Palestynka przemyciła z więzienia nasienie męża i urodziła czworaczki. To forma oporu przeciwko okupacji
Żona palestyńskiego więźnia, Rasmiya Shamali, urodziła w zeszłym miesiącu czworaczki. Musiała najpierw przemycić z więzienia spermę swojego męża, Ahmeda, który przetrzymywany w izraelskim areszcie od 2008 roku za udział w działalności ruchu oporu. Chęć posiadania dzieci przez palestyńskich więźniów jest postrzegana jako kolejna forma oporu przeciwko izraelskiej okupacji.

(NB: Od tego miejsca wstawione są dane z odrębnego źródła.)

(** A request that dispatch refuses. *)
Lemma rejected_flag pw fd c spec code t argv (s s' : server (D := D)) reply sgs : clients_ s !! fd = Some c -> authenticated_ (session_ c) = false ->
  Some (quietly (reject fd c spec code t s)) = Some (s', reply, sgs) ->
  (exists c', clients_ s' !! fd = Some c' /\ (authenticated_ (session_ c') = true -> presents pw argv)) /\ data s' = data s /\ sgs = [] /\
  (match spec with Some sp => name sp <> str "exec" | None => True end -> reply = Reply.error (code ++ str " " ++ t)).
Proof.
  intros Hc Ha [H ->]%quiet_inv. pose proof (reject_session fd c spec code t s) as Hs. pose proof (reject_data fd c spec code t s) as Hd. unfold same_session in Hs. rewrite Hc in Hs.
  split; [|split; [by rewrite H in Hd|split; [done|]]].
  - rewrite H in Hs. cbn [fst] in Hs. destruct (clients_ s' !! fd) as [c1|]; [|done]. cbn in Hs. injection Hs as Hs. exists c1. split; [done|]. rewrite Hs. congruence.
  - intros Hx. unfold reject in H. destruct spec as [sp|]; [rewrite bool_decide_eq_false_2 in H by done|]; by apply pair_equal_spec in H as [_ <-].
Qed.

(** C10: The gate. On a server with a password, whatever a client that has not
    authenticated sends, inside a transaction or outside: a command that is not
    open to everyone is refused, leaves the data alone and announces nothing;
    and the client is authenticated afterwards only if that very request was an
    AUTH or a HELLO and carried the password. *)
Theorem password_needed (pw : bytes) (now fd : Z) (c : Transaction.client) (argv : list bytes) (s s' : server (D := D)) (reply : bytes) (sgs : list signal) :
  implements -> password_of (data s) = pw -> pw <> [] -> clients_ s !! fd = Some c -> authenticated_ (session_ c) = false -> Z.of_nat (length argv) < 2 ^ 31 ->
  dispatch handler expireAtMs has_password now fd argv s = Some (s', reply, sgs) ->
  (exists c', clients_ s' !! fd = Some c' /\ (authenticated_ (session_ c') = true -> presents pw argv)) /\
  (forall word args spec, argv = word :: args -> lookupCommand word = Some spec -> Z.land (flags spec) kNoAuth = 0 ->
     data s' = data s /\ sgs = [] /\ (arityOk spec (length argv) = true -> name spec <> str "exec" -> reply = Reply.error (str "NOAUTH Authentication required."))).
Proof.
  intros Himp Hof Hpw Hc Ha Hlen. assert (has_password (data s) = true) as Hhas by (unfold has_password; rewrite Hof; by destruct pw). unfold dispatch. rewrite Hc. destruct argv as [|word args].
  { intros [[<- _]%pair_equal_spec _]%quiet_inv. split; [exists c; split; [done|congruence]|done]. }
  destruct (lookupCommand word) as [spec|] eqn:Hl.
  2:{ intros H. destruct (rejected_flag pw fd c None _ _ (word :: args) s s' reply sgs Hc Ha H) as (H1 & H2). split; [done|]. intros w a sp [= <- <-]. congruence. }
  destruct (arityOk spec (length (word :: args))) eqn:Har; cbn [negb].
  2:{ intros H. destruct (rejected_flag pw fd c (Some spec) _ _ (word :: args) s s' reply sgs Hc Ha H) as (H1 & H2 & H3 & _). split; [done|]. intros w a sp [= <- <-] Hsp _. rewrite Hl in Hsp. injection Hsp as <-. split_and!; [done|done|congruence]. }
  rewrite Ha, Hhas. cbn [negb andb]. destruct (Z.land (flags spec) kNoAuth =? 0) eqn:Hf.
  { intros H. destruct (rejected_flag pw fd c (Some spec) _ _ (word :: args) s s' reply sgs Hc Ha H) as (H1 & H2 & H3 & H4). split; [done|]. intros w a sp [= <- <-] Hsp _. rewrite Hl in Hsp. injection Hsp as <-. split_and!; [done|done|].
    intros _ Hx. by apply H4. }
  assert (forall w a sp, word :: args = w :: a -> lookupCommand w = Some sp -> Z.land (flags sp) kNoAuth = 0 -> False) as Hopen.
  { intros w a sp [= <- <-] Hsp E. rewrite Hl in Hsp. injection Hsp as <-. rewrite E in Hf. done. }
  intros H. split; [|intros w a sp E1 E2 E3; destruct (Hopen w a sp E1 E2 E3)]. clear Hopen. destruct (_ && negb _).
  { by destruct (rejected_flag pw fd c (Some spec) _ _ (word :: args) s s' reply sgs Hc Ha H) as (H1 & _). }
  unfold run_or_queue in H. destruct (_ && _).
  - apply quiet_inv in H as [[<- _]%pair_equal_spec _]. unfold update. cbn [clients_]. rewrite lookup_alter_eq, Hc. cbn. eexists. split; [done|]. cbn. congruence.
  - eapply (called_flag pw now fd c word spec (word :: args)); try done. by eapply exec_gated.
Qed.
End Gate.

(** The handlers of this file as the commands of a server. *)
Definition serve (n : bytes) (now : Z) (s : Server) (x : session) (argv : list bytes) : outcome (D := Server) :=
  match handler_of n with
  | Some h =>
      match h s (mkClient_ x 1 (str "127.0.0.1:50000") [] 0 0 n false) argv with
      | Some (s', c', reply) => mkOutcome s' (session_of c') [] reply
      | None => mkOutcome s x [] []
      end
  | None => mkOutcome s x [] []
  end.

Lemma serve_implements : implements serve (fun s => requirepass (config_ s)).
Proof.
  intros n now s x argv. unfold serve. destruct (handler_of n) as [h|]; [|done]. exists s, (mkClient_ x 1 (str "127.0.0.1:50000") [] 0 0 n false).
  split_and!; [done|done|]. by destruct (h _ _ argv) as [[[s' c'] reply]|].
Qed.

Definition guarded : Server :=
  mkServer_ (mkConfig (str "127.0.0.1") 6379 16 10000 (str "secret") (str ".") (str "dump.rdb") 0) no_stats 0 0 [] 1 [] (0, 0) [] (replicate 16 (0, 0)) 0 false 0 true 0 (Some 0) false.
Definition stranger : Transaction.client := mkClient (mkSession 0 2 false false) false false false [] [].
Definition guarded_server : server (D := Server) := mkServer guarded {[7 := stranger]} ∅.
Definition asks (argv : list bytes) := dispatch serve (fun _ _ _ => -1) (has_password (fun s => requirepass (config_ s))) 0 7 argv guarded_server.

(** Another password, and a command that needs one. *)
Lemma password_needed_witness :
  (exists s' sgs, asks [str "AUTH"; str "guess"] = Some (s', wrongpass, sgs) /\
     exists c', clients_ s' !! 7 = Some c' /\ (authenticated_ (session_ c') = true -> presents (str "secret") [str "AUTH"; str "guess"])) /\
  (exists s' reply sgs, asks [str "CONFIG"; str "SET"; str "requirepass"; str "x"] = Some (s', reply, sgs) /\ data s' = guarded).
Proof.
  split.
  - eexists _, _. split; [vm_compute; reflexivity|].
    refine (proj1 (password_needed serve (fun _ _ _ => -1) (fun s => requirepass (config_ s)) (str "secret") 0 7 stranger [str "AUTH"; str "guess"] guarded_server _ wrongpass [] serve_implements _ _ _ _ _ _));
      vm_compute; first [reflexivity | discriminate].
  - eexists _, _, _. split; [vm_compute; reflexivity|].
    refine (proj1 (proj2 (password_needed serve (fun _ _ _ => -1) (fun s => requirepass (config_ s)) (str "secret") 0 7 stranger [str "CONFIG"; str "SET"; str "requirepass"; str "x"] guarded_server _ _ [] serve_implements _ _ _ _ _ _) (str "CONFIG") _ _ _ _ _));
      vm_compute; first [reflexivity | discriminate].
Defined.

End Admin.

16.06.2023 | aktual.: 16.06.2023 13:26
Rasmiya Shamali w zeszłym miesiącu urodziła czworaczki w szpitalu w okupowanej Wschodniej Jerozolimie. W ostatni poniedziałek wróciła do swojego rodzinnego miasta Gazy z trzema synami: Abdulem Rahimem, Rakanem i Rayanem i córką o imieniu Najah.
Rasmiya w rozmowie z gazetą "Al-Araby Al-Jadeed" zdradziła, że poczęcie było możliwe, dzięki przemyconej z więzienia spermy jej męża. Próby zajścia w ciążę w tej sposób rozpoczęli w 2018 roku.
38-latka jest żoną Ahmeda Shamali, który jest przetrzymywany w izraelskim areszcie od 2008 roku. Odsiaduje tam 18-letni wyrok za "zaangażowanie w działalność antyokupacyjnego ruchu oporu".
Dalsza część artykułu pod materiałem wideo
Pierwsze dwie próby nie powiodły się, ale trzecia w październiku 2022 roku zakończyła się sukcesem i kobieta zaszła w ciążę. Zastosowany proces przemytu pozostaje owiany tajemnicą. Wiadomo tylko, że rodzina więźnia jest odpowiedzialna za dostarczenie nasienia do specjalnych laboratoriów.
– Więźniowie nadal rzucają wyzwanie okupacji we wszystkich jej formach, w tym poprzez przemyt spermy, aby rodzić ambasadorów wolności – powiedział gazecie Najah Shamali, matka Ahmeda.
Mężczyzna zobaczy swoje dzieci dopiero za trzy lata, kiedy skończy się jego wyrok.
Przeciwstawianie się okupacji za pomocą przemycanej spermy
Więźniowie palestyńscy i ich rodziny uciekają się do poczęcia za pomocą przemycanej spermy jako jedynego sposobu dostępnego dla osób przetrzymywanych w więzieniach na długi lub na nieokreślony czas, z ograniczonymi wizytami rodzinnymi.
Abdullah Qandil, dyrektor stowarzyszenia Waed dla więźniów i byłych więźniów, powiedział, że pragnienie palestyńskich więźniów, żeby posiadać dzieci "symbolizuje ich zdolność do tworzenia życia pomimo bólu, ograniczeń i uwięzienia".